**GIVEN DATA**

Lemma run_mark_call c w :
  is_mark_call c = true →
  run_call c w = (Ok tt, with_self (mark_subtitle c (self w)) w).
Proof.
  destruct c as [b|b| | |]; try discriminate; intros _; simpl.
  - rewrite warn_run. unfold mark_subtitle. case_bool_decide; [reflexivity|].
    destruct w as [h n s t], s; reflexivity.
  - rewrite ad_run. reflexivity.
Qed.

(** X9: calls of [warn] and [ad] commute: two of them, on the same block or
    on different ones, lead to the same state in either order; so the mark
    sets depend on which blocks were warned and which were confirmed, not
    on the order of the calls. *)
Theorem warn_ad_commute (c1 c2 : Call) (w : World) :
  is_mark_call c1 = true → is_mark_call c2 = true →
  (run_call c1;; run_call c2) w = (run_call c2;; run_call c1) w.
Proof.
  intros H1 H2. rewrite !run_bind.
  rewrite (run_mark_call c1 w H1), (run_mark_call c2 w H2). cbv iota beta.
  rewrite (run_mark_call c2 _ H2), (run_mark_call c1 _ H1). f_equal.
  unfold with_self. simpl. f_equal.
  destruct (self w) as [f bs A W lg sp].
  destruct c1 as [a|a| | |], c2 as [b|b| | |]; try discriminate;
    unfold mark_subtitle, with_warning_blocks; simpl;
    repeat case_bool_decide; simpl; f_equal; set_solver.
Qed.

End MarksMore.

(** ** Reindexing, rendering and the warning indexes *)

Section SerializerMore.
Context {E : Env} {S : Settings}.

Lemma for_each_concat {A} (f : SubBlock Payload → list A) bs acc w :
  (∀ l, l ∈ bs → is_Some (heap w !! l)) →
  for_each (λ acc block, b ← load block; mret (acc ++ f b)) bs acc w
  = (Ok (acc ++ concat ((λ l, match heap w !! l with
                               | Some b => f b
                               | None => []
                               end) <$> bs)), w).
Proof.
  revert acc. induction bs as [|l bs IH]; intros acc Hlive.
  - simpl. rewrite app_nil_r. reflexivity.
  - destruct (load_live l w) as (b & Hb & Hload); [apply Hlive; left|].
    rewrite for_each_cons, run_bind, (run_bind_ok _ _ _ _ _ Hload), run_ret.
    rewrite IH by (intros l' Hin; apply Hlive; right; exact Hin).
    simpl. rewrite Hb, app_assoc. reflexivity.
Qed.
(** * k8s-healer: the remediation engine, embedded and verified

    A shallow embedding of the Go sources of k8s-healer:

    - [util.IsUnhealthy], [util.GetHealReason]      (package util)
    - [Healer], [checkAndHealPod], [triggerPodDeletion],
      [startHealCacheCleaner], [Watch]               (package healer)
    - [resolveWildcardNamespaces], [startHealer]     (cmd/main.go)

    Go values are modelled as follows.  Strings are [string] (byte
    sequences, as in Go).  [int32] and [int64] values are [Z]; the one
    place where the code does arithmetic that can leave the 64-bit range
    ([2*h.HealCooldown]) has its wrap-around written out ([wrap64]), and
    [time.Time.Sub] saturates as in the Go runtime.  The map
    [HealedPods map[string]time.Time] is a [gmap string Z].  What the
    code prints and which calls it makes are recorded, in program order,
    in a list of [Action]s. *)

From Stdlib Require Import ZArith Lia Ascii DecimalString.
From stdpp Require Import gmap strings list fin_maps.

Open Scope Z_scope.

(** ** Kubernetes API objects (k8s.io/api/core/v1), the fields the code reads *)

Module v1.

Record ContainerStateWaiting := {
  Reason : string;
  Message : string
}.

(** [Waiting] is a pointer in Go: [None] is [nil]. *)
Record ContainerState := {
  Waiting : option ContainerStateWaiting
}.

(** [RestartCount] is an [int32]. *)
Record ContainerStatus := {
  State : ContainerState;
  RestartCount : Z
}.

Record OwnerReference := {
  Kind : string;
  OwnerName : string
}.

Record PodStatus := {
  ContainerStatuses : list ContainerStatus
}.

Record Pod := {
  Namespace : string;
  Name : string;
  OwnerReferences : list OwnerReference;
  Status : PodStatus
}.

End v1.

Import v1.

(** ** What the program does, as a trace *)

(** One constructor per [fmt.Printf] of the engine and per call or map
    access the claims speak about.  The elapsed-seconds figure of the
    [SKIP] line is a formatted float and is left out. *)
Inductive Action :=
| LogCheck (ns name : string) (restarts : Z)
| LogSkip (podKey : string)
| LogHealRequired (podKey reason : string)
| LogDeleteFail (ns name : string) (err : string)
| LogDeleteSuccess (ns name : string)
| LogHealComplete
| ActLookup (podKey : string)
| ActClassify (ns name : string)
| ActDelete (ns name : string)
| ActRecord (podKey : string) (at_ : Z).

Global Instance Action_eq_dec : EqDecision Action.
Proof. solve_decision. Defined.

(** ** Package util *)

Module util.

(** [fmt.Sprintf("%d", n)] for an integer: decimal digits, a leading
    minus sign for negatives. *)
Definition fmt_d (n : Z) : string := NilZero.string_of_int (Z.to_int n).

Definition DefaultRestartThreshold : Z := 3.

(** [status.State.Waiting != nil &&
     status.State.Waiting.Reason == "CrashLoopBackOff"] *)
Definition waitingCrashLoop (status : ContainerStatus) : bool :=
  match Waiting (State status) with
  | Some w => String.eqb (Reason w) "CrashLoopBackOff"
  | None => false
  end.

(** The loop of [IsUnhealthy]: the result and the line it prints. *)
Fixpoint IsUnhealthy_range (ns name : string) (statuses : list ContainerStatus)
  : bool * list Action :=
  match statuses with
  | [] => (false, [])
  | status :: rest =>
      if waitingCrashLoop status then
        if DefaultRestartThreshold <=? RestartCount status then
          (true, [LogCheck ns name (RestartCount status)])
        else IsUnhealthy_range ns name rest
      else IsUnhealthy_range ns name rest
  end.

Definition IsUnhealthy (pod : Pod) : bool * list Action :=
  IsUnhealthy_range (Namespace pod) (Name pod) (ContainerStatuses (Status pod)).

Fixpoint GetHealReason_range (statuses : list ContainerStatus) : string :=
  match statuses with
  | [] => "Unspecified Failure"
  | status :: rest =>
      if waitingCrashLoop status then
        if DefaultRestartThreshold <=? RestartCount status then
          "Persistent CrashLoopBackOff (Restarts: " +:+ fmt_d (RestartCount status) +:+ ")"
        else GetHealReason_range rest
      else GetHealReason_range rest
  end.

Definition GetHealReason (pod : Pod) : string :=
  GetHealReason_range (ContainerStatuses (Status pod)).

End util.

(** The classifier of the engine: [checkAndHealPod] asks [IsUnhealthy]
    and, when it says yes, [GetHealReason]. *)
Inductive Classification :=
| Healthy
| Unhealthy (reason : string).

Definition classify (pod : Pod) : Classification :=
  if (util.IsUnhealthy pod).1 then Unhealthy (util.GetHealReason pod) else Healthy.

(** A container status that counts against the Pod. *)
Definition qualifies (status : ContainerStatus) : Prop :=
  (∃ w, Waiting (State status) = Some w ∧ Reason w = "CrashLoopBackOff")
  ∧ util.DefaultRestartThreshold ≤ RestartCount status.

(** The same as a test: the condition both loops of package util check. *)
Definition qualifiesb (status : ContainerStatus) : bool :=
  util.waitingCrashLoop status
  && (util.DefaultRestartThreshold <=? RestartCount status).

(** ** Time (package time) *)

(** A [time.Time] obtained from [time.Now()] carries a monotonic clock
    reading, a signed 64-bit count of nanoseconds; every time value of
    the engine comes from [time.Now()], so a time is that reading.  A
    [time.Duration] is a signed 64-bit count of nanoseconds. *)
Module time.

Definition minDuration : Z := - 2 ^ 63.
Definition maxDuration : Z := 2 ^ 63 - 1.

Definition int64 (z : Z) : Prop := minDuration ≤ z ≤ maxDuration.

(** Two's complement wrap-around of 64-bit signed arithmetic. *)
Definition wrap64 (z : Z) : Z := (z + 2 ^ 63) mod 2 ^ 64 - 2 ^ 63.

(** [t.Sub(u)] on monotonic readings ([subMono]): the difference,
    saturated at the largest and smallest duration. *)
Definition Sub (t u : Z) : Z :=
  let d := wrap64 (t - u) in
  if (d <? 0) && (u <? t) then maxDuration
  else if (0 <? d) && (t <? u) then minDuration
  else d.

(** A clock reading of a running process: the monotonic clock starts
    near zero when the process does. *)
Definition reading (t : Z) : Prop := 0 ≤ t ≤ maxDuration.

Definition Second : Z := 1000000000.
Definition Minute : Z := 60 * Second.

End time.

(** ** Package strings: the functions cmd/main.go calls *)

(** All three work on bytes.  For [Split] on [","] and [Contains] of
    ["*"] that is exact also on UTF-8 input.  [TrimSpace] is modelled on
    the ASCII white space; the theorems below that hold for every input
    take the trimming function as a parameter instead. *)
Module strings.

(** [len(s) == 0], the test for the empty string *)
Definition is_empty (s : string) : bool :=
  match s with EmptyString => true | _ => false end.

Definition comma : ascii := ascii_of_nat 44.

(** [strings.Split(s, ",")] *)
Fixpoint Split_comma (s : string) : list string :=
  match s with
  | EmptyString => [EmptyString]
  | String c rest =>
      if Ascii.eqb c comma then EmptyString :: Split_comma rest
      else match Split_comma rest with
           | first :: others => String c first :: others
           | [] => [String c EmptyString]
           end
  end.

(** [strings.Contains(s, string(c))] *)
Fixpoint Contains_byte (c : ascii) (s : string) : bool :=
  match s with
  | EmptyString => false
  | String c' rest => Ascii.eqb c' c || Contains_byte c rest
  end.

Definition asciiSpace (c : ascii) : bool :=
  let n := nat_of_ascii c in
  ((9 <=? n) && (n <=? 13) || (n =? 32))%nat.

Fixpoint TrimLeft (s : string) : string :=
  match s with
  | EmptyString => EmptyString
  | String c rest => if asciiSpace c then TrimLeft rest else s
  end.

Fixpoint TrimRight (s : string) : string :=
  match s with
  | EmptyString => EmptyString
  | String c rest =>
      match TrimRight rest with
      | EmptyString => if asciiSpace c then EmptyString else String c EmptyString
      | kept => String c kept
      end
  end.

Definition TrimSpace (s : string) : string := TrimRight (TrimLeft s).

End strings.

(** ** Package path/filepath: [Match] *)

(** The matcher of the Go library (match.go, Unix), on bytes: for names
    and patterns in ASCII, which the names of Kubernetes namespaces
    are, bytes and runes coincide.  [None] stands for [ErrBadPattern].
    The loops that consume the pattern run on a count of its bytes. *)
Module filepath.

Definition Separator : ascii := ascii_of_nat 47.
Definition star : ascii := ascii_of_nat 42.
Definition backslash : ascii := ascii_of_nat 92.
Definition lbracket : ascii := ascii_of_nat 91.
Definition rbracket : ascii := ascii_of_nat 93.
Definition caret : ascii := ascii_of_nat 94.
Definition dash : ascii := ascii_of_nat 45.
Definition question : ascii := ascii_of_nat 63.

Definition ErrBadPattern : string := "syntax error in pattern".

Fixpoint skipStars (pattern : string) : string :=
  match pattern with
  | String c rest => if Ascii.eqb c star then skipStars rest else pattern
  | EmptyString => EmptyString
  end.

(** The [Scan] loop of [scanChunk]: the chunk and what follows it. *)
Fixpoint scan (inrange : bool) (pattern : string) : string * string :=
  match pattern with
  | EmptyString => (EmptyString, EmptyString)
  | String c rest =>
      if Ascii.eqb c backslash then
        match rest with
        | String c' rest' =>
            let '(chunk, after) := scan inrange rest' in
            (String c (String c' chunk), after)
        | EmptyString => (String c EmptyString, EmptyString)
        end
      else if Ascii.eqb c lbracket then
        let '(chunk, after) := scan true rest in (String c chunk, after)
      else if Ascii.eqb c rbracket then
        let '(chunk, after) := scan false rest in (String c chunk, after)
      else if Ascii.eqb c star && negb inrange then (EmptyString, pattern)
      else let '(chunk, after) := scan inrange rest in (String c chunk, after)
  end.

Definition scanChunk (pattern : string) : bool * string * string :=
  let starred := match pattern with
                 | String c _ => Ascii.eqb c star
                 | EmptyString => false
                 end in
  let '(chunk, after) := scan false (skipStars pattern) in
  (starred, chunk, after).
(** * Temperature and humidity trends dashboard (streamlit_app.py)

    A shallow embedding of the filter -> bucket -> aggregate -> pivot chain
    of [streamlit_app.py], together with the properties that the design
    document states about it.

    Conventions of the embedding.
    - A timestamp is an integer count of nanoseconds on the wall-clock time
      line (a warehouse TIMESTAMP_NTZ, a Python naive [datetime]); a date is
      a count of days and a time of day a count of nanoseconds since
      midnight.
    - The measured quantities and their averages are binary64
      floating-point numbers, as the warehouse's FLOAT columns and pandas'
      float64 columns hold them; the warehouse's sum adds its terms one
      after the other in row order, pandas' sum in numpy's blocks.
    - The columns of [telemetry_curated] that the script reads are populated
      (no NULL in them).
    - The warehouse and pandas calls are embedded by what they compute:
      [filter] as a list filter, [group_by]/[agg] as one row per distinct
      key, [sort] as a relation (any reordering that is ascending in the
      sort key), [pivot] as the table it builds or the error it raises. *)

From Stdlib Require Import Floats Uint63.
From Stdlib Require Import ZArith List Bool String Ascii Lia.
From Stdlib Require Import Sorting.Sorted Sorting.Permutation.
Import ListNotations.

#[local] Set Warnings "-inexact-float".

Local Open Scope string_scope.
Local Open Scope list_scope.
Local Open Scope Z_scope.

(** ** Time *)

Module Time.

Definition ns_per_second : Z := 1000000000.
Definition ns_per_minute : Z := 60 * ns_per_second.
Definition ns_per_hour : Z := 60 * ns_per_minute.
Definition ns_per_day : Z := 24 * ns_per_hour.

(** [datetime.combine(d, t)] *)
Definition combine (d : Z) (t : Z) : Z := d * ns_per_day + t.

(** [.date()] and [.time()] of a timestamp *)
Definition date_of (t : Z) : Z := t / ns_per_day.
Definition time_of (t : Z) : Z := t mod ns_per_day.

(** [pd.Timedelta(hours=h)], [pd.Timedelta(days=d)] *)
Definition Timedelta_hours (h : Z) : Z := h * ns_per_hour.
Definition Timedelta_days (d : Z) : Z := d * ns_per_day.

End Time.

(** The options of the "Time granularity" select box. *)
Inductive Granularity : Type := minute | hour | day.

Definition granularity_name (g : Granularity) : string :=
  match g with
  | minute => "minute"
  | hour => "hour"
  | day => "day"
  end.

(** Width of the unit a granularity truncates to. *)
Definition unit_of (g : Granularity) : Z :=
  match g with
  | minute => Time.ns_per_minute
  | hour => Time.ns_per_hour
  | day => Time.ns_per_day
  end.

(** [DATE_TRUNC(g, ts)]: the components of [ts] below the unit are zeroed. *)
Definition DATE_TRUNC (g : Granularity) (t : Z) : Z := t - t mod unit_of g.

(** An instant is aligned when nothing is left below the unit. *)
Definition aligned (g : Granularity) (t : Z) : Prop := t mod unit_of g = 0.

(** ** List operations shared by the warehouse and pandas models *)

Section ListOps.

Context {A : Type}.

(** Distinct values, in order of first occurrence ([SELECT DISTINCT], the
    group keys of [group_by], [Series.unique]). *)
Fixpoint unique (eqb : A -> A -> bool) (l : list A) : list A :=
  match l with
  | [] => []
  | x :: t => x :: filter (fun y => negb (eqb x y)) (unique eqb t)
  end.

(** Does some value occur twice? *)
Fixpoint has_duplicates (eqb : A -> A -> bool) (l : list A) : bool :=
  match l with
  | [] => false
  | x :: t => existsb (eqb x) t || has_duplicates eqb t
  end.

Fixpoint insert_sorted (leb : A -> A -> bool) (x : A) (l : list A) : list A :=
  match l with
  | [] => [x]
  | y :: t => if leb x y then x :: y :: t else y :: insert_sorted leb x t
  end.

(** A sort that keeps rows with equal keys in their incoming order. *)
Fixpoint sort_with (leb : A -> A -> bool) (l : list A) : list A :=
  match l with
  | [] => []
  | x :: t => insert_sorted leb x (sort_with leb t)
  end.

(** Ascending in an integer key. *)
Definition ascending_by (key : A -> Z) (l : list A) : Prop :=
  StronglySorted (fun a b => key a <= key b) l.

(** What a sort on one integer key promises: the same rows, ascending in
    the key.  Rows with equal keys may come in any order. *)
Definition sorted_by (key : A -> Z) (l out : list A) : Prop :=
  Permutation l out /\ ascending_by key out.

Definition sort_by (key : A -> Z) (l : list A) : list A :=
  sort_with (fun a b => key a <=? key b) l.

**TASK TO COMPLETE**
Looking at the entries, work out how many lines include the word "Module" and give the number by itself.

**RESULT**
6